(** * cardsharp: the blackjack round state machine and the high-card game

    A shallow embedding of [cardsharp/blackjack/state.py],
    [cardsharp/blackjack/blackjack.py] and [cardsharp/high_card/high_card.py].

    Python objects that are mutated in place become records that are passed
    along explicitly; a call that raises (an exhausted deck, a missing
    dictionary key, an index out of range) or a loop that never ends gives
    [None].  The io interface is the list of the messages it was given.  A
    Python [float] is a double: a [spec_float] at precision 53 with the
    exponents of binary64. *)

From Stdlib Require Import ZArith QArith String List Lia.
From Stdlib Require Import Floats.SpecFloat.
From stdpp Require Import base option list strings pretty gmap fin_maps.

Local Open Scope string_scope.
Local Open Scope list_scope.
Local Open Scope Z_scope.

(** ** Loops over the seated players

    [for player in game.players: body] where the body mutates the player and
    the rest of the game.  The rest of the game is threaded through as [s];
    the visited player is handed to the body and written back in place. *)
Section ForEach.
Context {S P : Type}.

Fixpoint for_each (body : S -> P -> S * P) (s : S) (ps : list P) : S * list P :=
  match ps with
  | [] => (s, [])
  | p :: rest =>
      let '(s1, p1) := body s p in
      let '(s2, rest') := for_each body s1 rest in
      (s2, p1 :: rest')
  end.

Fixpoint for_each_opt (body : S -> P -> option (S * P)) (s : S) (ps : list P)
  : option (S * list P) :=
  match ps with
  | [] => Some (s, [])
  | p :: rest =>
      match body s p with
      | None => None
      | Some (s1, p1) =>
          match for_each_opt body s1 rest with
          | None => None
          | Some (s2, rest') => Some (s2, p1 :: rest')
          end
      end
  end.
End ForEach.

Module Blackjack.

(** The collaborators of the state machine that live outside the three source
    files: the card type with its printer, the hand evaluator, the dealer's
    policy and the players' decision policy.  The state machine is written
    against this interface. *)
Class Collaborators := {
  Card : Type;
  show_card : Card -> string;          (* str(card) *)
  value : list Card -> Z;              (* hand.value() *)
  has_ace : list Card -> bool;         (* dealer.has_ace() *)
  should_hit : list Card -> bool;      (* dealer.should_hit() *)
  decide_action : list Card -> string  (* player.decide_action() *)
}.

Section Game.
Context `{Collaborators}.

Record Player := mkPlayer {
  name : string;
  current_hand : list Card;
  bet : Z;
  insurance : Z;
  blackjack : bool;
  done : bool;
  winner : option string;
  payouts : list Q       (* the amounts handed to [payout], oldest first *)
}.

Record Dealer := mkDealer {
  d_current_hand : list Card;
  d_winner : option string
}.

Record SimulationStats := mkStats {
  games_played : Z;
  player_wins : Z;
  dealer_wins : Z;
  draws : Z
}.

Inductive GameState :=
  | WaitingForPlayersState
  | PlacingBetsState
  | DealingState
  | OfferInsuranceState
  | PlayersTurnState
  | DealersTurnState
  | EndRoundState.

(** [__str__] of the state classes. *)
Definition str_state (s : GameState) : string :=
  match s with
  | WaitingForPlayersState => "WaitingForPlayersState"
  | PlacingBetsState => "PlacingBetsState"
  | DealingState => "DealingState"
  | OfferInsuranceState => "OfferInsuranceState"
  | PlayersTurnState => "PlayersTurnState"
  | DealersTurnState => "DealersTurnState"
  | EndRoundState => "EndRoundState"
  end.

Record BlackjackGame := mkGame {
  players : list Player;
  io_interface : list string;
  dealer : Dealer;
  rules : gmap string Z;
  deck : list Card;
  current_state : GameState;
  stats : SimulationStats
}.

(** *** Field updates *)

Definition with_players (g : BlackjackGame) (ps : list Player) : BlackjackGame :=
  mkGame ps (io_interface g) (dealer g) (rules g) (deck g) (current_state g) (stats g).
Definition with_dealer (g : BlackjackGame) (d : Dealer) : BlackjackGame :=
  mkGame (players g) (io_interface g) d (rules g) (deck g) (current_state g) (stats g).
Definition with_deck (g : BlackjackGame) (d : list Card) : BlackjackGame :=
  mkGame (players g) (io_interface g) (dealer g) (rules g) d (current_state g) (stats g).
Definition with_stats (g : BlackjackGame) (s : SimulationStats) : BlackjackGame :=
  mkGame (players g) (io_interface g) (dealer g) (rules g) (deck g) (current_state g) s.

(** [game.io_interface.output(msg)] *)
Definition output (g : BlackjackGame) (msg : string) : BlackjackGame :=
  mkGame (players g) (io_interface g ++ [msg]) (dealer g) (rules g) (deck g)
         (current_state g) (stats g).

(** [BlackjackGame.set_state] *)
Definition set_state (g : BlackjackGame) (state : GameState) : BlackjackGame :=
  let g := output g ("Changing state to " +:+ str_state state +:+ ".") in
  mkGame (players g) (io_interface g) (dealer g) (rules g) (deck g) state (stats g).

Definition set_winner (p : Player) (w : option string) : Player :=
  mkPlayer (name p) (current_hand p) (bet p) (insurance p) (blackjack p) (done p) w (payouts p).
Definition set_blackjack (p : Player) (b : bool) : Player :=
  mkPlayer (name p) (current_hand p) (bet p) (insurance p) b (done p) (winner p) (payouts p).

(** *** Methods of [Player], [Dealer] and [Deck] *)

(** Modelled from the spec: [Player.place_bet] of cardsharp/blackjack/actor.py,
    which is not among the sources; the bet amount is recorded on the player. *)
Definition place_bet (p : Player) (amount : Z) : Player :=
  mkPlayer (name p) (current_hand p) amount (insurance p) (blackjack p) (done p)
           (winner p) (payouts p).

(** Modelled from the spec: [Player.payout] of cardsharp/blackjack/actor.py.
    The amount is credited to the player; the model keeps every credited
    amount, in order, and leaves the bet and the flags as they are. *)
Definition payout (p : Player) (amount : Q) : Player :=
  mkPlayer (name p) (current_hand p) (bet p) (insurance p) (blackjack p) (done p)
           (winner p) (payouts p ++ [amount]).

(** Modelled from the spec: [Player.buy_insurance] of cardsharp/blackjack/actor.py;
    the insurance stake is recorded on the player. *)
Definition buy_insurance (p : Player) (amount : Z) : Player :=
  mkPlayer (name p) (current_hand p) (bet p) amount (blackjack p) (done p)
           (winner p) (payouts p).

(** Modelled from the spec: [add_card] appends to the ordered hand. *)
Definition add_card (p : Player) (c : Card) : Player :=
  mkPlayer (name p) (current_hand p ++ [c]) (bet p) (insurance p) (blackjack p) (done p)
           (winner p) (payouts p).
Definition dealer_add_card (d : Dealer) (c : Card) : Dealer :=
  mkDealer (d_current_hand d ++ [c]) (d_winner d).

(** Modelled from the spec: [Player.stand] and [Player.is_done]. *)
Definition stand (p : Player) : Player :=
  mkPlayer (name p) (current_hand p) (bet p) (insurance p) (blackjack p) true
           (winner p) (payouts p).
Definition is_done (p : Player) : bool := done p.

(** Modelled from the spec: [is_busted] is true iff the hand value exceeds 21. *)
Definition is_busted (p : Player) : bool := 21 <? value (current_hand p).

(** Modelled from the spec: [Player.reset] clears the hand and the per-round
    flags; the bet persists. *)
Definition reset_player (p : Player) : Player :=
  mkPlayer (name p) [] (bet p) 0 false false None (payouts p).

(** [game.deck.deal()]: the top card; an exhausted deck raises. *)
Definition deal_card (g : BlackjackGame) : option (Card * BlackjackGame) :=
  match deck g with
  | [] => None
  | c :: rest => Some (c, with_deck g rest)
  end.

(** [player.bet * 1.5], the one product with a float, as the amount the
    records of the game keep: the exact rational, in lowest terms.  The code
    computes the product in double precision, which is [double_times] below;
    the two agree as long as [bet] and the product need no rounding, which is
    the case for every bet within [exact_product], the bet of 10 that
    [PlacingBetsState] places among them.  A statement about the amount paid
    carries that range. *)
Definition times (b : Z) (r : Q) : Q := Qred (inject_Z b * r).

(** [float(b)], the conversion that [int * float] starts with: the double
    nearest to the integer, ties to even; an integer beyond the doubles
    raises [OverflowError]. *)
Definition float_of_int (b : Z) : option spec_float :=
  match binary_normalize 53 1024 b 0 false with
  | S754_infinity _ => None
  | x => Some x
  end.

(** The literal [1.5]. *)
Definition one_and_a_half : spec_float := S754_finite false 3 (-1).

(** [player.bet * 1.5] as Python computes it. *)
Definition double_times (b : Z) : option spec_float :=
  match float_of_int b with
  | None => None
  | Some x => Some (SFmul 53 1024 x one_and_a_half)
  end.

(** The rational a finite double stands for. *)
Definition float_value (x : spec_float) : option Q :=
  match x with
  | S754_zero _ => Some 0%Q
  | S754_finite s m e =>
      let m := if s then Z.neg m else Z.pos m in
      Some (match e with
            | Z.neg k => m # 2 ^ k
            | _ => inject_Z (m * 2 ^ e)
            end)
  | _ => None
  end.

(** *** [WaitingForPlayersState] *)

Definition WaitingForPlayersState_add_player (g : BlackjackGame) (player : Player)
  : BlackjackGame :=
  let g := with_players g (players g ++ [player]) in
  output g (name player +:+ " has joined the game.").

...

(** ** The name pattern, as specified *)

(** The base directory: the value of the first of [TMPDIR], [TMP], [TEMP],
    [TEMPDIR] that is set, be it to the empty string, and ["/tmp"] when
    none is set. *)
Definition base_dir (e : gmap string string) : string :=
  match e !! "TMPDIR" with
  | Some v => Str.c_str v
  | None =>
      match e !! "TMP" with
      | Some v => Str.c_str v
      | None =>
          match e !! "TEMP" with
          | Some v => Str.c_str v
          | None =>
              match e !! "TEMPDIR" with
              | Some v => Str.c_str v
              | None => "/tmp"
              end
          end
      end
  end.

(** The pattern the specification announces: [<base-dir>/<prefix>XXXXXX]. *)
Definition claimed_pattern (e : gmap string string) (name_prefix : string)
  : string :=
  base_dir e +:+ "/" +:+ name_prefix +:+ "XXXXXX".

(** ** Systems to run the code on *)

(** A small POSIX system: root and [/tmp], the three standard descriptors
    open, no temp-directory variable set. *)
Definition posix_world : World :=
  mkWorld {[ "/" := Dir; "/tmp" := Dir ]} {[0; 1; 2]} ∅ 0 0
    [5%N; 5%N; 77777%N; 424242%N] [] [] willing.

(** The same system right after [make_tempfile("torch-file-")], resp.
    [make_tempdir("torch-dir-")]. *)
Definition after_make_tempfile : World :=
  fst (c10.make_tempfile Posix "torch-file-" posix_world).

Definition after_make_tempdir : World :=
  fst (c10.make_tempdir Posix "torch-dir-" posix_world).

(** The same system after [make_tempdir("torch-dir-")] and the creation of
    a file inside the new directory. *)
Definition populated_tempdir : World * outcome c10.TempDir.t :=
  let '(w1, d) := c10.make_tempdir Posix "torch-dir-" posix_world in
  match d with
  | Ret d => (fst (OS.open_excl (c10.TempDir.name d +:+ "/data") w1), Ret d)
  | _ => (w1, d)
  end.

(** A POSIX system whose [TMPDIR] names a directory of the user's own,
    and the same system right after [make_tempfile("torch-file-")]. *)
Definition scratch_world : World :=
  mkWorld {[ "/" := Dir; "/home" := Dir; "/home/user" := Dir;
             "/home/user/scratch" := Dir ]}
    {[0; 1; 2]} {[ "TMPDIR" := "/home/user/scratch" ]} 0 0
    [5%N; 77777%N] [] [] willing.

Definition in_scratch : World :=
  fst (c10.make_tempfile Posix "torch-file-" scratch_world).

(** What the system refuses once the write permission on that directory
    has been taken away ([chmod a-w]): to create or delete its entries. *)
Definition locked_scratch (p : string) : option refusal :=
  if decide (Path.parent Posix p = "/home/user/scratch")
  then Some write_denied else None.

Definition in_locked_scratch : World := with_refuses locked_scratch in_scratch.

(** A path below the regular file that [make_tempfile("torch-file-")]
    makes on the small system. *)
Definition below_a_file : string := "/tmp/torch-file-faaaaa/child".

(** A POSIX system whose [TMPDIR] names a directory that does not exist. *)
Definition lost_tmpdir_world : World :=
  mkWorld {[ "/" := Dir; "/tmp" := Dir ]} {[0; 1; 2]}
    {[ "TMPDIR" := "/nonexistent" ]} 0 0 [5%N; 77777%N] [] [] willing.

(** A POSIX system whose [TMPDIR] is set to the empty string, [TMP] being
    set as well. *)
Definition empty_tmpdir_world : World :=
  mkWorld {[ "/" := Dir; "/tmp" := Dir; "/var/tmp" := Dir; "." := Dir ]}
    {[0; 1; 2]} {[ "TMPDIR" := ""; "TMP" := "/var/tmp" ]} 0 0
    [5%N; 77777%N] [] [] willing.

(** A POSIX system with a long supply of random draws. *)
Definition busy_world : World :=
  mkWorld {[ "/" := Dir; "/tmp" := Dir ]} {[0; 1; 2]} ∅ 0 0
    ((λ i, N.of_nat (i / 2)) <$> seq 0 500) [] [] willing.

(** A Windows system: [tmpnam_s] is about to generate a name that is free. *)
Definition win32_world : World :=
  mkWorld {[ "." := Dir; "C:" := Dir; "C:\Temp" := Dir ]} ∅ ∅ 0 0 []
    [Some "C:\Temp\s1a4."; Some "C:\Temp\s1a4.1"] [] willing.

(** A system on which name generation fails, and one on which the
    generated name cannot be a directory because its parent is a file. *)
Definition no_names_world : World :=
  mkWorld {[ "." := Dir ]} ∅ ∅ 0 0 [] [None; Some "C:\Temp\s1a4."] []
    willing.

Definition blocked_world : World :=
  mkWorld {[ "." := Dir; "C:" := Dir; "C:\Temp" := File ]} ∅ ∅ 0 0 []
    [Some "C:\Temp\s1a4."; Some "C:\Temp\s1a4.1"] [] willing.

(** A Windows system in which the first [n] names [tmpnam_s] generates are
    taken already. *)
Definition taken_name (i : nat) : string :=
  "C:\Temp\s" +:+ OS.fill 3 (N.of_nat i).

==

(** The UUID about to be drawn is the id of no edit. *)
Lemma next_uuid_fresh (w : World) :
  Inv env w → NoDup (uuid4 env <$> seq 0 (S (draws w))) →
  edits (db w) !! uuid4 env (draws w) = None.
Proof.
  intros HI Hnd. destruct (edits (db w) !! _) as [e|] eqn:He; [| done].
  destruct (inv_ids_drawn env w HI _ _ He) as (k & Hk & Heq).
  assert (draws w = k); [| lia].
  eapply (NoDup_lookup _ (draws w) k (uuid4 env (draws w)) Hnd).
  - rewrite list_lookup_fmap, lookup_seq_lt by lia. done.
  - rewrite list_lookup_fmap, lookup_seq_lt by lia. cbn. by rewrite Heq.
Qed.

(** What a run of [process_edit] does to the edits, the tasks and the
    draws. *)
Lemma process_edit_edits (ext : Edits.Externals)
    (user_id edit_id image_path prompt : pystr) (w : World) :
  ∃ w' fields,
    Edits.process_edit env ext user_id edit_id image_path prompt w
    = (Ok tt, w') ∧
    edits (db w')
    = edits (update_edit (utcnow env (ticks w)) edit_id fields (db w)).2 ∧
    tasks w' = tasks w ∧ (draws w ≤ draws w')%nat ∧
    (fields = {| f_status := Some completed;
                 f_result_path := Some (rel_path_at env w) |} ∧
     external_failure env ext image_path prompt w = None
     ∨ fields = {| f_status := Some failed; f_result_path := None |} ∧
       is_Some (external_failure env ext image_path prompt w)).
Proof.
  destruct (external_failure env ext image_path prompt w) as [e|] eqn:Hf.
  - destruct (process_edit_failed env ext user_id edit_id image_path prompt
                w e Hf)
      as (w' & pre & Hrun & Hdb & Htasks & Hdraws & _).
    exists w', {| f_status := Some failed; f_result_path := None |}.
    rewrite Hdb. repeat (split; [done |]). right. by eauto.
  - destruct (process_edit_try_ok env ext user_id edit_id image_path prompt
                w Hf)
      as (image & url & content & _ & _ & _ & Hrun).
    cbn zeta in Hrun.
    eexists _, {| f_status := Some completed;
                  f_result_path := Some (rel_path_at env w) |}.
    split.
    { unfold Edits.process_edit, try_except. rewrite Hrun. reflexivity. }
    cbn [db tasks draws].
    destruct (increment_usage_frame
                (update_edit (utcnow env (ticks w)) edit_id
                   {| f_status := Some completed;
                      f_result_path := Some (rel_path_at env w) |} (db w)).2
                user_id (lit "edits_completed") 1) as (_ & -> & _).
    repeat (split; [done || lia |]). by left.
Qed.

- **What you have to do**: From the entries above, copy every line containing the word "DealersTurnState".

- **Response below**:
  | DealersTurnState
  | DealersTurnState => "DealersTurnState"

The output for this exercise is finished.